DATA SUPPLIED:
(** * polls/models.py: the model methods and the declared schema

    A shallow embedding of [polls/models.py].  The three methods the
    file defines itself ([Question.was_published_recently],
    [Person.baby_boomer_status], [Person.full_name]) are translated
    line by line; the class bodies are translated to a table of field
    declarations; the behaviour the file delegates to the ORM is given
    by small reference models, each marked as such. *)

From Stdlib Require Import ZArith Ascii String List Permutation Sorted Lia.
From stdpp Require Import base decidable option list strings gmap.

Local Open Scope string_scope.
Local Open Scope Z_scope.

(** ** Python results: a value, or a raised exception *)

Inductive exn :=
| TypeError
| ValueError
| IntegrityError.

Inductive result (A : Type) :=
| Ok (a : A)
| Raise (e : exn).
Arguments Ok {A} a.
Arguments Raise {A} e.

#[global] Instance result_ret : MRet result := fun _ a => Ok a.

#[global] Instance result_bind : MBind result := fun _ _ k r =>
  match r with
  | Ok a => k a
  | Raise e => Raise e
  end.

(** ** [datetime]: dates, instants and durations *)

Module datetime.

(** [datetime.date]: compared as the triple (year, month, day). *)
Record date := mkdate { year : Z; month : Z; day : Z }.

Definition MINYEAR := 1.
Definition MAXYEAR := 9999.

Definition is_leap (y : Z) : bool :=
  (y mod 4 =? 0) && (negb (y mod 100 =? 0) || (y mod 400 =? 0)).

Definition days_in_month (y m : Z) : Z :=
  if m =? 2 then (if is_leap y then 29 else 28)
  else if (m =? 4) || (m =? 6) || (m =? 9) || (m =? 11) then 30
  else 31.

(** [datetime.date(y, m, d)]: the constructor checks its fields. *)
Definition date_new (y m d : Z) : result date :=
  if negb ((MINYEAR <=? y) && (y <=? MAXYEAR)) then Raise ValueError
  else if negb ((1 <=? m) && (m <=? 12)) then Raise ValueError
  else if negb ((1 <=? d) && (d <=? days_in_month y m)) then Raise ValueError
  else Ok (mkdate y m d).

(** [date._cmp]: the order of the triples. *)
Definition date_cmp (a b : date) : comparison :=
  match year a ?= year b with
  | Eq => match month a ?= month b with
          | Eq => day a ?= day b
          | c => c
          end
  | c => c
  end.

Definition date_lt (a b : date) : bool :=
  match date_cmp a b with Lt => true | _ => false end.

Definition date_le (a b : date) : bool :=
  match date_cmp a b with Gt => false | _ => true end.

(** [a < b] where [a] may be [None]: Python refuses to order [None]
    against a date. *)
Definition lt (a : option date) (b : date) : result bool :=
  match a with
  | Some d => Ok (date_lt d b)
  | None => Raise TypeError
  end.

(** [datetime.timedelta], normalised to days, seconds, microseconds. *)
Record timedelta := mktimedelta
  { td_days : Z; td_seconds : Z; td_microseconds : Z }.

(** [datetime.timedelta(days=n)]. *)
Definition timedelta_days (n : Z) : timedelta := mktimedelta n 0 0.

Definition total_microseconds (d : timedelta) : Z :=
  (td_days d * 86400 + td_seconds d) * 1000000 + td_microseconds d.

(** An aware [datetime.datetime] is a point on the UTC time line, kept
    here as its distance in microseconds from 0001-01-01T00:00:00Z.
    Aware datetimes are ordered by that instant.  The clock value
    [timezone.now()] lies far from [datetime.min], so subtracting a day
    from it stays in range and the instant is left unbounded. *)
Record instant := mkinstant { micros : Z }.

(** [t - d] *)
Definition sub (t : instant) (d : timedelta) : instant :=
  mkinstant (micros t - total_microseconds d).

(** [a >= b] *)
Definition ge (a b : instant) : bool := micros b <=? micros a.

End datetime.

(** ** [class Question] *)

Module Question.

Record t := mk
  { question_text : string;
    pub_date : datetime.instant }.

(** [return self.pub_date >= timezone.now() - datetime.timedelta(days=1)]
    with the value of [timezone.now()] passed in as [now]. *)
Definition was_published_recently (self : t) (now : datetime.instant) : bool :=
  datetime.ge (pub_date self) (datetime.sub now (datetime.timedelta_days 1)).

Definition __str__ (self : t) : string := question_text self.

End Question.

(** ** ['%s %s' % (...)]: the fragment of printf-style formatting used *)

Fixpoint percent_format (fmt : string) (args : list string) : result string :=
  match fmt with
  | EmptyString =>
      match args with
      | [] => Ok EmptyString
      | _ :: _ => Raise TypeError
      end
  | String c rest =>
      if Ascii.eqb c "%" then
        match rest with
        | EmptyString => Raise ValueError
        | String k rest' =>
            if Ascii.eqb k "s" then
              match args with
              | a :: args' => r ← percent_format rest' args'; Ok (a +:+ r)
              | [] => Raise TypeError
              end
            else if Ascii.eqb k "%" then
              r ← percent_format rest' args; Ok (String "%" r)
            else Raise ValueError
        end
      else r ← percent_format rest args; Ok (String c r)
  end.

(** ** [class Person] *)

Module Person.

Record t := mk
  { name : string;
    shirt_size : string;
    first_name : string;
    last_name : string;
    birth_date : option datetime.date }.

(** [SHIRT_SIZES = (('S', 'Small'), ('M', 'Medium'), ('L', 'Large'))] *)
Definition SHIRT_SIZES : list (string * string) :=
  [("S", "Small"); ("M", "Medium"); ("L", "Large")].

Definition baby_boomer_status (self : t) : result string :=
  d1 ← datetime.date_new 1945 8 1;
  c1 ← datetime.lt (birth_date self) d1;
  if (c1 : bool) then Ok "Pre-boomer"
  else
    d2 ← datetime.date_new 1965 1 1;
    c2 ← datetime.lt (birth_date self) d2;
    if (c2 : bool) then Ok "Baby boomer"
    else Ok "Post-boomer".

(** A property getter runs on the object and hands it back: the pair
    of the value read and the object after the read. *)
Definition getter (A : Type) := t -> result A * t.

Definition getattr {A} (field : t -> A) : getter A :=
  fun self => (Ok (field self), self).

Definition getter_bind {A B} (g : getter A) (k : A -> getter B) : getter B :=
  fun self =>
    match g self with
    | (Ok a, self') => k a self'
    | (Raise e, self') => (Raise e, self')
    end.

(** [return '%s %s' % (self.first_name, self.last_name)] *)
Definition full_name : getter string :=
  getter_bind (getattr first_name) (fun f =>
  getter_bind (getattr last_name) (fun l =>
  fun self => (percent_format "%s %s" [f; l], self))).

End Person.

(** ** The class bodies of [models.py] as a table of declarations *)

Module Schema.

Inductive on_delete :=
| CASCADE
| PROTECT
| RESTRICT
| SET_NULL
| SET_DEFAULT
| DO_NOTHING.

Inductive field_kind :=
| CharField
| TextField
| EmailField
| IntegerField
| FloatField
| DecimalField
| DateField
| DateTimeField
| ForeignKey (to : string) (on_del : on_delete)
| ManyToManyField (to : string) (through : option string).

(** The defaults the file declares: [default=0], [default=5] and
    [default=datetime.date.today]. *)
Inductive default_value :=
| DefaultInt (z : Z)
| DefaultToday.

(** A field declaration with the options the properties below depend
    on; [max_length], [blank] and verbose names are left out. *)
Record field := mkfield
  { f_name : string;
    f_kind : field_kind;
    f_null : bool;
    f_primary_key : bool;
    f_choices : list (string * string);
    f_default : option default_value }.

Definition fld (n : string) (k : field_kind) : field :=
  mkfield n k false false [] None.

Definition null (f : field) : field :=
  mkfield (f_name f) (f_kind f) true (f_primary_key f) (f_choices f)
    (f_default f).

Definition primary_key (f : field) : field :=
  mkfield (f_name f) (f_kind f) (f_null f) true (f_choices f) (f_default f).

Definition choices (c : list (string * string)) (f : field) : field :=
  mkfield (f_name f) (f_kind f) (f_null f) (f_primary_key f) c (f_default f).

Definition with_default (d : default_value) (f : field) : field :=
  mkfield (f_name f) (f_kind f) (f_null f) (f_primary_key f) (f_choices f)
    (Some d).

WHAT YOU ARE ASKED TO DO:
Say how many lines of the data include the word "file". Respond with the number alone.

FINAL ANSWER:
3